(Stored items)
===============

(** The context after the rows [xs]. *)
Definition count_inv (a : Aggr) (xs : list row) (c : EvalCtx (V := V)) : Prop :=
  let vs := non_null (agrIndex a) xs in
  ecErr c = false /\
  (if agrDistinct a then NoDup (ecBuffer c) /\ (forall k, k ∈ ecBuffer c <-> k ∈ Raw <$> vs) /\
     ecCount c = Z.of_nat (length (ecBuffer c))
   else ecCount c = Z.of_nat (length vs)).

Lemma non_null_snoc i xs x :
  non_null i (xs ++ [x]) = non_null i xs ++ (if IsNull (getv x i) then [] else [getv x i]).
Proof.
  unfold non_null. rewrite fmap_app, filter_app. f_equal. simpl.
  destruct (IsNull (getv x i)) eqn:Hn; [by rewrite filter_cons_False by (by rewrite Hn)|by rewrite filter_cons_True].
Qed.

Section count.
Variable a : Aggr.
Hypothesis Hty : agrAggrTyp a = AggrTypeCount.
Hypothesis Hpush : agrIsPushDown a = false.

Lemma count_bound xs c : count_inv a xs c -> ecCount c <= Z.of_nat (length xs).
Proof.
  intros [_ Hc]. assert (length (non_null (agrIndex a) xs) <= length xs)%nat.
  { unfold non_null. etrans; [apply length_filter|]. by rewrite length_fmap. }
  destruct (agrDistinct a); [|lia]. destruct Hc as (Hnd & Hk & ->).
  assert (length (ecBuffer c) <= length (non_null (agrIndex a) xs))%nat; [|lia].
  rewrite <- (length_fmap (Raw (V := V))). apply submseteq_length, NoDup_submseteq; [done|]. intros k. by rewrite Hk.
Qed.

Lemma count_init x : count_inv a [x] (init_ctx a x).
Proof.
  unfold count_inv, init_ctx. rewrite Hpush. change [x] with ([] ++ [x]). rewrite non_null_snoc. cbn.
  destruct (IsNull (getv x (agrIndex a))); simpl; (split; [done|]); destruct (agrDistinct a); simpl; try done.
  - split_and!; [constructor|set_solver|done].
  - split_and!; [apply NoDup_singleton|set_solver|done].
Qed.

Lemma count_step xs c x :
  count_inv a xs c -> Z.of_nat (length (xs ++ [x])) < 2 ^ 63 -> count_inv a (xs ++ [x]) (update_ctx a c x).
Proof.
  intros Hinv Hlen. pose proof (count_bound _ _ Hinv) as Hb. rewrite length_app in Hlen. simpl in Hlen.
  assert (0 <= ecCount c) as H0 by (destruct Hinv as [_ Hc]; destruct (agrDistinct a); [destruct Hc as (_ & _ & ->)|]; lia).
  destruct Hinv as [He Hc]. unfold count_inv, update_ctx. rewrite He, non_null_snoc. simpl.
  destruct (IsNull (getv x (agrIndex a))) eqn:Hn; [by rewrite app_nil_r|]. rewrite Hpush. simpl.
  unfold update_val. rewrite Hty, Hpush. destruct (agrDistinct a) eqn:Hd.
  - destruct Hc as (Hnd & Hk & Hc). case_bool_decide as Hin; simpl.
    + split_and!; try done. intros k. rewrite fmap_app, elem_of_app, <- Hk. simpl. set_solver.
    + split_and!; [done|by constructor| |rewrite swrap_id by lia; lia].
      intros k. rewrite fmap_app, elem_of_app, elem_of_cons, <- Hk. simpl. set_solver.
  - simpl. rewrite length_app. simpl. split; [done|]. rewrite swrap_id by lia. lia.
Qed.

Lemma count_group g : Z.of_nat (length (rows_of g)) < 2 ^ 63 -> count_inv a (rows_of g) (group_ctx a g).
Proof.
  destruct g as [x xs]. unfold group_ctx, rows_of. simpl. intros Hlen.
  assert (forall ys done c, count_inv a done c -> Z.of_nat (length (done ++ ys)) < 2 ^ 63 ->
    count_inv a (done ++ ys) (foldl (update_ctx a) c ys)) as Hgen.
  { induction ys as [|y ys IH]; intros pre c Hc Hl; [by rewrite app_nil_r|].
    replace (pre ++ y :: ys) with ((pre ++ [y]) ++ ys) in * by (by rewrite <- app_assoc). apply IH; [|done].
    apply count_step; [done|]. rewrite length_app in Hl. lia. }
  apply (Hgen xs [x]); [apply count_init|done].
Qed.
End count.
End counting.

(** C12: for a plan that aggregates or groups something, whose columns exist
    and in which every pushed-down AVG is followed by its sum and its count,
    and when the values of every grouping column are ordered by the comparison
    (columns of one type), [AggregateOperator] does not fail and makes exactly
    one row per distinct group key: the rows are divided, each into one group,
    the rows of a group agree on the key and the groups have increasing, hence
    different, keys; a group's row is its first row with the aggregates of its
    rows stored in their columns (for a pushed-down AVG the sum divided by the
    count, whose column is removed), and an aggregation of no rows gives one
    row. *)
Theorem aggregate_groups {V T} `{VV : Values V, ZN : !ZeroNull V, AR : Arith V T, GS : GoSort V, GO : !GoSortOk V}
    plan (r : Result V (Field T)) :
  plan_ok (Z.of_nat (length (Fields r))) plan -> fields_ok r -> groups_comparable plan (jRows (resRows r)) ->
  exists aggrs ys gs r', aggregate plan r = Ok r' /\ aggrs_for plan aggrs /\
    ys ≡ₚ jRows (resRows r) /\ mjoin (rows_of <$> gs) = ys /\ grouped (group_keys plan) gs /\
    jRows (resRows r') = agg_rows (Z.of_nat (length (Fields r))) aggrs gs.
Proof. apply aggregate_spec. Qed.

(** The value of COUNT over a group: the number of its values that are not
    NULL, or with DISTINCT the number of different ones, whatever the order of
    the rows. *)
Theorem count_value {V T} `{VV : Values V, AR : Arith V T} (a : Aggregation (T := T)) (g : list V * list (list V)) :
  agrAggrTyp a = AggrTypeCount -> agrIsPushDown a = false -> Z.of_nat (length (rows_of g)) < 2 ^ 63 ->
  GetResult a (group_ctx a g) = NewInt64 (Z.of_nat (count_of (agrDistinct a) (non_null (agrIndex a) (rows_of g)))).
Proof.
  intros Hty Hp Hlen. destruct (count_group a Hty Hp g Hlen) as [He Hc]. unfold GetResult. rewrite He, Hty, Hp.
  f_equal. unfold count_of. destruct (agrDistinct a); [|done]. destruct Hc as (Hnd & Hk & ->). f_equal.
  apply Permutation_length, NoDup_Permutation; [done|apply NoDup_remove_dups|].
  intros k. by rewrite elem_of_remove_dups, Hk.
Qed.

(** ** Examples: columns of nullable integers *)
#[local] Existing Instance zval.
#[local] Existing Instance zval_null.
#[local] Existing Instance isort.
#[local] Existing Instance isort_ok.

#[export] Instance zarith : Arith (option Z) unit := {
  fix_type _ _ t := t;
  NullsafeAdd _ a b := Some (Some (default 0 a + default 0 b));
  NullsafeSum _ a b := Some (Some (default 0 a + default 0 b));
  NullsafeDiv _ a b := Some (x ← a; y ← b; if y =? 0 then None else Some (x / y));
  Cast _ a := Some a;
  zero_of _ := Some 0;
  NewInt64 n := Some n;
  Raw v := match v with Some z => Itoa z | None => "" end
}.

Definition zfield (n : string) : Field unit := mkField n "t" tt.
Definition ex_fields : list (Field unit) := [zfield "a"; zfield "b"].
Definition zres (rows : list (list (option Z))) : Result (option Z) (Field unit) := mkResult ex_fields (mkJRes rows 0).

(** Two shards, [order by b desc limit 1, 2], the column b added for sorting. *)
Definition ex_shards : list (list (list (option Z))) :=
  [[[Some 1; Some 10]; [Some 2; Some 40]; [Some 3; Some 30]; [Some 9; Some 5]]; [[Some 4; Some 20]; [Some 5; Some 50]]].
Definition ex_answers : list (list (list (option Z))) :=
  [[[Some 2; Some 40]; [Some 3; Some 30]; [Some 1; Some 10]]; [[Some 5; Some 50]; [Some 4; Some 20]]].
Definition ex_orderby : OrderByPlan := mkOrderByPlan [1] [mkOrderBy "b" "" DESC].
Definition ex_limit : Limit :=
  mkLimit (Some (SQLValE (mkSQLVal IntVal "1"))) (Some (SQLValE (mkSQLVal IntVal "2"))).

Lemma ex_top : Forall2 (top_rows [(1, DESC)] 3) ex_shards ex_answers.
Proof.
  constructor; [|constructor; [|constructor]].
  - exists [[Some 2; Some 40]; [Some 3; Some 30]; [Some 1; Some 10]; [Some 9; Some 5]]. split_and!; [|repeat constructor; vm_compute; congruence|done].
    apply (bool_decide_unpack _). vm_compute. exact I.
  - exists [[Some 5; Some 50]; [Some 4; Some 20]]. split_and!; [|repeat constructor; vm_compute; congruence|done].
    apply (bool_decide_unpack _). vm_compute. exact I.
Qed.

Lemma limit_pushdown_witness :
  exists s r', ExecSubPlan [ChildOrderby ex_orderby; ChildLimit (mkLimitPlan 1 2 (Some "3"))] (zres (mjoin ex_answers)) = Ok r' /\
    s ≡ₚ mjoin ex_shards /\ jRows (resRows r') = strip [1] <$> take 2 (drop 1 s) /\
    jRows (resRows r') = [[Some 2]; [Some 3]].
Proof.
  destruct (limit_pushdown ex_limit (mkLimitPlan 1 2 (Some "3")) ex_orderby (zres (mjoin ex_answers)) [(1, DESC)] "3"
    ex_shards ex_answers) as (s & r' & H1 & H2 & _ & H4);
    [vm_compute; reflexivity|done|done|done|reflexivity|vm_compute; reflexivity|exact ex_top|reflexivity|repeat constructor|apply Forall_true; intros k; apply zval_lawful|].
  exists s, r'. split; [exact H1|]. split; [exact H2|]. split; [exact H4|].
  assert (ExecSubPlan [ChildOrderby ex_orderby; ChildLimit (mkLimitPlan 1 2 (Some "3"))] (zres (mjoin ex_answers))
    = Ok (mkResult [zfield "a"] (mkJRes [[Some 2]; [Some 3]] 0))) as Hr by (vm_compute; reflexivity).
  rewrite H1 in Hr. injection Hr as ->. reflexivity.
Defined.

(** [select a, count(b) ... group by a] over rows of two shards, not pushed down. *)
Definition ex_count : AggregatePlan :=
  mkAggregatePlan [mkAggregator "count(b)" 1 AggrTypeCount false] [mkAggregator "a" 0 AggrTypeGroupBy false] false.
Definition ex_agg_rows : list (list (option Z)) :=
  [[Some 2; Some 5]; [Some 1; None]; [Some 2; Some 5]; [Some 1; Some 7]; [None; Some 1]].

Lemma aggregate_groups_witness :
  exists (aggrs : list (Aggregation (T := unit))) ys gs r', aggregate ex_count (zres ex_agg_rows) = Ok r' /\ aggrs_for ex_count aggrs /\
    ys ≡ₚ ex_agg_rows /\ mjoin (rows_of <$> gs) = ys /\ grouped [0] gs /\
    jRows (resRows r') = [[None; Some 1]; [Some 1; Some 1]; [Some 2; Some 2]].
Proof.
  destruct (aggregate_groups ex_count (zres ex_agg_rows)) as (aggrs & ys & gs & r' & H1 & H2 & H3 & H4 & H5 & _);
    [split; try reflexivity; repeat constructor; vm_compute; congruence|repeat constructor|apply zvals_lawful|].
  exists aggrs, ys, gs, r'. repeat (split; [assumption|]).
  assert (aggregate ex_count (zres ex_agg_rows) = Ok (zres [[None; Some 1]; [Some 1; Some 1]; [Some 2; Some 2]])) as Hr
    by (vm_compute; reflexivity).
  rewrite H1 in Hr. injection Hr as ->. reflexivity.
Defined.

Lemma count_value_witness :
  let a := mkAggregation true 1 AggrTypeCount tt false in
  let g := ([Some 2; Some 5], [[Some 2; Some 5]; [Some 2; None]; [Some 2; Some 7]]) in
  GetResult a (group_ctx a g) = Some 2 /\ count_of true (non_null 1 (rows_of g)) = 2%nat.
Proof.
  cbn zeta. split; [|vm_compute; reflexivity].
  rewrite (count_value (mkAggregation true 1 AggrTypeCount tt false)
    ([Some 2; Some 5], [[Some 2; Some 5]; [Some 2; None]; [Some 2; Some 7]]) eq_refl eq_refl ltac:(vm_compute; reflexivity)).
  vm_compute. reflexivity.
Defined.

===============

• **ASSIGNMENT**: Reproduce only the lines above spanning from the line containing "[[[Some 1; Some" through the line containing "Hr by (vm_compute; reflexivity).", word for word.

• **RESPONSE TO THE TASK**:
  [[[Some 1; Some 10]; [Some 2; Some 40]; [Some 3; Some 30]; [Some 9; Some 5]]; [[Some 4; Some 20]; [Some 5; Some 50]]].
Definition ex_answers : list (list (list (option Z))) :=
  [[[Some 2; Some 40]; [Some 3; Some 30]; [Some 1; Some 10]]; [[Some 5; Some 50]; [Some 4; Some 20]]].
Definition ex_orderby : OrderByPlan := mkOrderByPlan [1] [mkOrderBy "b" "" DESC].
Definition ex_limit : Limit :=
  mkLimit (Some (SQLValE (mkSQLVal IntVal "1"))) (Some (SQLValE (mkSQLVal IntVal "2"))).

Lemma ex_top : Forall2 (top_rows [(1, DESC)] 3) ex_shards ex_answers.
Proof.
  constructor; [|constructor; [|constructor]].
  - exists [[Some 2; Some 40]; [Some 3; Some 30]; [Some 1; Some 10]; [Some 9; Some 5]]. split_and!; [|repeat constructor; vm_compute; congruence|done].
    apply (bool_decide_unpack _). vm_compute. exact I.
  - exists [[Some 5; Some 50]; [Some 4; Some 20]]. split_and!; [|repeat constructor; vm_compute; congruence|done].
    apply (bool_decide_unpack _). vm_compute. exact I.
Qed.

Lemma limit_pushdown_witness :
  exists s r', ExecSubPlan [ChildOrderby ex_orderby; ChildLimit (mkLimitPlan 1 2 (Some "3"))] (zres (mjoin ex_answers)) = Ok r' /\
    s ≡ₚ mjoin ex_shards /\ jRows (resRows r') = strip [1] <$> take 2 (drop 1 s) /\
    jRows (resRows r') = [[Some 2]; [Some 3]].
Proof.
  destruct (limit_pushdown ex_limit (mkLimitPlan 1 2 (Some "3")) ex_orderby (zres (mjoin ex_answers)) [(1, DESC)] "3"
    ex_shards ex_answers) as (s & r' & H1 & H2 & _ & H4);
    [vm_compute; reflexivity|done|done|done|reflexivity|vm_compute; reflexivity|exact ex_top|reflexivity|repeat constructor|apply Forall_true; intros k; apply zval_lawful|].
  exists s, r'. split; [exact H1|]. split; [exact H2|]. split; [exact H4|].
  assert (ExecSubPlan [ChildOrderby ex_orderby; ChildLimit (mkLimitPlan 1 2 (Some "3"))] (zres (mjoin ex_answers))
    = Ok (mkResult [zfield "a"] (mkJRes [[Some 2]; [Some 3]] 0))) as Hr by (vm_compute; reflexivity).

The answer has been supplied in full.